TASK INSTRUCTIONS:
What you give back must match the records below word for word.

[Collected data entries]

Definition admit_evidence_pair (o : Outcome.t) (c : UsageCapture) : UsageCapture :=
  match admissible_prompt_total o c with
  | Some total => on_record (fun r => r <| calib_prompt_tokens := Some total |>) c
  | None => on_record (fun r =>
      r <| calib_prompt_tokens := None |> <| calib_estimated_tokens := None |>) c
  end.

(** [i64::try_from(d.as_millis()).unwrap_or(0)]. *)
Definition millis_i64 (d : Duration) : Z :=
  let ms := as_millis d in if ms <=? i64_max then ms else 0.

Definition finalize (o : Outcome.t) (now : Instant) (epoch_ms : Z) (c : UsageCapture)
    : UsageCapture :=
  if finalized c then c else
  let c := c <| finalized := true |> in
  let c := on_record (fun r => r <| outcome := o |>) c in
  let c := admit_evidence_pair o c in
  let c := on_record (fun r =>
    r <| ts_end := epoch_ms |>
      <| latency_ms := millis_i64 (duration_since now (start c)) |>
      <| ttfb_ms := (fun fb => millis_i64 (duration_since fb (start c))) <$> first_byte c |>) c in
  c <| sent := sent c ++ [record c] |> <| record := UsageRecord_default |>.

(** [Drop]. *)
Definition drop_capture (now : Instant) (epoch_ms : Z) (c : UsageCapture) : UsageCapture :=
  if finalized c then c else finalize Outcome.ClientDisconnect now epoch_ms c.

(** ** Only [finalize] sends *)

(** An observation touches neither the sent rows nor the guard flag. *)
Definition quiet (f : UsageCapture -> UsageCapture) : Prop :=
  forall c, sent (f c) = sent c /\ finalized (f c) = finalized c.

Lemma quiet_on_record g : quiet (on_record g).
Proof. done. Qed.
Lemma quiet_compose f g : quiet f -> quiet g -> quiet (fun c => g (f c)).
Proof. intros Hf Hg c. destruct (Hf c), (Hg (f c)). split; congruence. Qed.
Lemma quiet_first_byte now : quiet (mark_first_byte now).
Proof. intros c. unfold mark_first_byte. by destruct (first_byte c). Qed.
Lemma quiet_committed now : quiet (mark_stream_http_committed now).
Proof.
  intros c. unfold mark_stream_http_committed.
  destruct (http_status _); destruct (first_enqueue _); done.
Qed.
Lemma quiet_stamp key v : quiet (stamp_extra_value key v).
Proof. done. Qed.
Lemma quiet_stage st : quiet (mark_stream_stage st).
Proof. done. Qed.
Lemma quiet_meta m : quiet (observe_meta m).
Proof. intros c. unfold observe_meta. by destruct (served_forwarded_credential m). Qed.
Lemma quiet_quota m : quiet (observe_quota m).
Proof.
  intros c. unfold observe_quota. destruct m as [m|]; [|done].
  destruct (anthropic_unified m), (codex m); by split.
Qed.
Lemma quiet_usage_delta u : quiet (observe_usage_delta u).
Proof. intros c. unfold observe_usage_delta. cases. Qed.
Lemma quiet_chunk chunk : quiet (observe_chunk chunk).
Proof.
  intros c. unfold observe_chunk.
  destruct (quiet_quota (ChatChunk.upstream_meta chunk)
    (match ChatChunk.usage chunk with
     | None => match last_finish_reason ChunkChoice.finish_reason (ChatChunk.choices chunk) with
               | None => c <| chunks := chunks c + 1 |>
               | Some fr => on_record (fun r => r <| row_finish_reason := Some fr |>)
                   (c <| chunks := chunks c + 1 |> <| last_finish := Some fr |>) end
     | Some u => observe_usage_delta u
         match last_finish_reason ChunkChoice.finish_reason (ChatChunk.choices chunk) with
         | None => c <| chunks := chunks c + 1 |>
         | Some fr => on_record (fun r => r <| row_finish_reason := Some fr |>)
             (c <| chunks := chunks c + 1 |> <| last_finish := Some fr |>) end
     end)) as [Hs Hf].
  rewrite Hs, Hf.
  destruct (ChatChunk.usage chunk) as [u|];
    [match goal with |- context [observe_usage_delta u ?x] =>
       destruct (quiet_usage_delta u x) as [-> ->] end|];
    by destruct (last_finish_reason _ _).
Qed.
Lemma quiet_error from_str to_lowercase e : quiet (observe_error from_str to_lowercase e).
Proof.
  intros c. unfold observe_error.
  destruct (http_status (record c)), e; simpl; cases.
Qed.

WRITTEN RESPONSE:
Definition admit_evidence_pair (o : Outcome.t) (c : UsageCapture) : UsageCapture :=
  match admissible_prompt_total o c with
  | Some total => on_record (fun r => r <| calib_prompt_tokens := Some total |>) c
  | None => on_record (fun r =>
      r <| calib_prompt_tokens := None |> <| calib_estimated_tokens := None |>) c
  end.

(** [i64::try_from(d.as_millis()).unwrap_or(0)]. *)
Definition millis_i64 (d : Duration) : Z :=
  let ms := as_millis d in if ms <=? i64_max then ms else 0.

Definition finalize (o : Outcome.t) (now : Instant) (epoch_ms : Z) (c : UsageCapture)
    : UsageCapture :=
  if finalized c then c else
  let c := c <| finalized := true |> in
  let c := on_record (fun r => r <| outcome := o |>) c in
  let c := admit_evidence_pair o c in
  let c := on_record (fun r =>
    r <| ts_end := epoch_ms |>
      <| latency_ms := millis_i64 (duration_since now (start c)) |>
      <| ttfb_ms := (fun fb => millis_i64 (duration_since fb (start c))) <$> first_byte c |>) c in
  c <| sent := sent c ++ [record c] |> <| record := UsageRecord_default |>.

(** [Drop]. *)
Definition drop_capture (now : Instant) (epoch_ms : Z) (c : UsageCapture) : UsageCapture :=
  if finalized c then c else finalize Outcome.ClientDisconnect now epoch_ms c.

(** ** Only [finalize] sends *)

(** An observation touches neither the sent rows nor the guard flag. *)
Definition quiet (f : UsageCapture -> UsageCapture) : Prop :=
  forall c, sent (f c) = sent c /\ finalized (f c) = finalized c.

Lemma quiet_on_record g : quiet (on_record g).
Proof. done. Qed.
Lemma quiet_compose f g : quiet f -> quiet g -> quiet (fun c => g (f c)).
Proof. intros Hf Hg c. destruct (Hf c), (Hg (f c)). split; congruence. Qed.
Lemma quiet_first_byte now : quiet (mark_first_byte now).
Proof. intros c. unfold mark_first_byte. by destruct (first_byte c). Qed.
Lemma quiet_committed now : quiet (mark_stream_http_committed now).
Proof.
  intros c. unfold mark_stream_http_committed.
  destruct (http_status _); destruct (first_enqueue _); done.
Qed.
Lemma quiet_stamp key v : quiet (stamp_extra_value key v).
Proof. done. Qed.
Lemma quiet_stage st : quiet (mark_stream_stage st).
Proof. done. Qed.
Lemma quiet_meta m : quiet (observe_meta m).
Proof. intros c. unfold observe_meta. by destruct (served_forwarded_credential m). Qed.
Lemma quiet_quota m : quiet (observe_quota m).
Proof.
  intros c. unfold observe_quota. destruct m as [m|]; [|done].
  destruct (anthropic_unified m), (codex m); by split.
Qed.
Lemma quiet_usage_delta u : quiet (observe_usage_delta u).
Proof. intros c. unfold observe_usage_delta. cases. Qed.
Lemma quiet_chunk chunk : quiet (observe_chunk chunk).
Proof.
  intros c. unfold observe_chunk.
  destruct (quiet_quota (ChatChunk.upstream_meta chunk)
    (match ChatChunk.usage chunk with
     | None => match last_finish_reason ChunkChoice.finish_reason (ChatChunk.choices chunk) with
               | None => c <| chunks := chunks c + 1 |>
               | Some fr => on_record (fun r => r <| row_finish_reason := Some fr |>)
                   (c <| chunks := chunks c + 1 |> <| last_finish := Some fr |>) end
     | Some u => observe_usage_delta u
         match last_finish_reason ChunkChoice.finish_reason (ChatChunk.choices chunk) with
         | None => c <| chunks := chunks c + 1 |>
         | Some fr => on_record (fun r => r <| row_finish_reason := Some fr |>)
             (c <| chunks := chunks c + 1 |> <| last_finish := Some fr |>) end
     end)) as [Hs Hf].
  rewrite Hs, Hf.
  destruct (ChatChunk.usage chunk) as [u|];
    [match goal with |- context [observe_usage_delta u ?x] =>
       destruct (quiet_usage_delta u x) as [-> ->] end|];
    by destruct (last_finish_reason _ _).
Qed.
Lemma quiet_error from_str to_lowercase e : quiet (observe_error from_str to_lowercase e).
Proof.
  intros c. unfold observe_error.
  destruct (http_status (record c)), e; simpl; cases.
Qed.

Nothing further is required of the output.